You think you’ve left snowflakes behind. In reality you’ve swapped a manual snowflake for a snowflake with .tf files on top: another fragility, with extra complexity in the bargain.
Paper: sufficient IaC
When IaC is done with discipline —versioning, review, shared state, reproducible environments— it becomes genuine paper: you pay upfront work in exchange for stability, predictability, and risk control. You have a manual for dummies — or better yet, a pipeline that brings up the environment without you having to remember every step.
You accept your human limitations: you won’t remember everything in six months, and that’s fine, because the source of truth lives in the repository.
Scissors: ambitious IaC
There’s a third scenario, distinct from false paper and sufficient paper: ambitious IaC by design. Multi-environment, shared modules, policy-as-code, internal platforms, self-managed bare metal. That’s scissors in the RPS sense: maximum long-term potential, more complexity, more risk — but chosen consciously when the context (scale, team, compliance) justifies it. It’s not the natural next step after escaping snowflakes; it’s a different bet.

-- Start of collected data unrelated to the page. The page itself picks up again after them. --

(** * Crypt Vault: AES-256-CBC engine, SHA-256 and byte codecs

    A shallow embedding of the cryptographic core of [Crypt-Vault.cpp]:
    the SHA-256 digest, the AES-256 block cipher with its key schedule,
    PKCS#7 padding, the hex codec and the CBC encrypt / decrypt drivers of
    [AESCipher].

    Conventions.
    - An [unsigned char] is a [byte] of the standard library; where C
      promotes to [int] and truncates on store, the truncation is [u8].
    - A [uint32] is an [N] kept below [2^32] by [wrap32].
    - A [std::vector<unsigned char>], a C array and a [std::string] used as
      bytes are [list byte]; reads are [nth] with default [x00].
    - A counted [for] loop is a left fold of its body over the list of the
      values its index takes. *)

From Stdlib Require Import String Ascii.
From Stdlib Require Import List NArith ZArith Arith Lia Bool.
From Stdlib Require Import Strings.Byte.
From Stdlib Require Import Morphisms.
From AAC_tactics Require Import AAC.
Import ListNotations.

Set Implicit Arguments.

(** [String] also exports a [length]; in this file [length] is the list one. *)
Abbreviation length := List.length (only parsing).

(* ================================================================== *)
(** ** Machine-level helpers *)
(* ================================================================== *)

(** Truncation of an [int] value to [unsigned char]. *)
Definition u8 (n : N) : byte :=
  match Byte.of_N (n mod 256) with
  | Some b => b
  | None => x00
  end.

(** [a ^ b] on two [unsigned char]s. *)
Definition bxor (a b : byte) : byte :=
  u8 (N.lxor (Byte.to_N a) (Byte.to_N b)).

(** [for (i = lo; i < hi; i++) body] as a fold over the index values. *)
Definition for_range {S : Type} (lo hi : nat) (body : nat -> S -> S) (s : S) : S :=
  fold_left (fun acc i => body i acc) (seq lo (hi - lo)) s.

(** The values taken by [i] in [for (i = lo; i < hi; i += step)]. *)
Definition range_step (lo hi step : nat) : list nat :=
  map (fun k => lo + k * step) (seq 0 ((hi - lo + (step - 1)) / step)).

Tools (a mention, not a tutorial)
I won’t go into detail now — there will be posts for that — but I do want to name the ecosystem:
- OpenTofu — open source fork of Terraform, after HashiCorp’s license change. My recommendation as a declarative base.
- Terraform — the de facto standard; worth knowing, but today I’d look at OpenTofu first for new projects.
- Pulumi — lets you describe infrastructure with imperative languages (TypeScript, Python, Go…). Interesting if you come from manual scripts and struggle with declarative HCL.
- Ansible — focused on configuring existing systems; complements OpenTofu/Pulumi well (provisioning + configuration).
All are bridges in the RPS sense: they reduce the cost of recovering later. None is a silver bullet; all require discipline (versioning, review, testing).
Choosing consciously
I’m not writing this to demonize the console or to say everything must be IaC from day one. I’m writing to name the feeling — that fragility when touching something you don’t fully control — and to place it in a framework that helps you decide.
Sometimes false rock is enough: an MVP, a personal environment, a test you’ll throw away tomorrow. Sometimes it isn’t: production, customer data, systems that must outlive your memory.
The skill isn’t in always avoiding snowflakes. It’s in knowing when you’re creating one, what you’re sacrificing, and whether the context allows it. And in accepting that, when it doesn’t, you need a manual for dummies — or the automation that makes one unnecessary.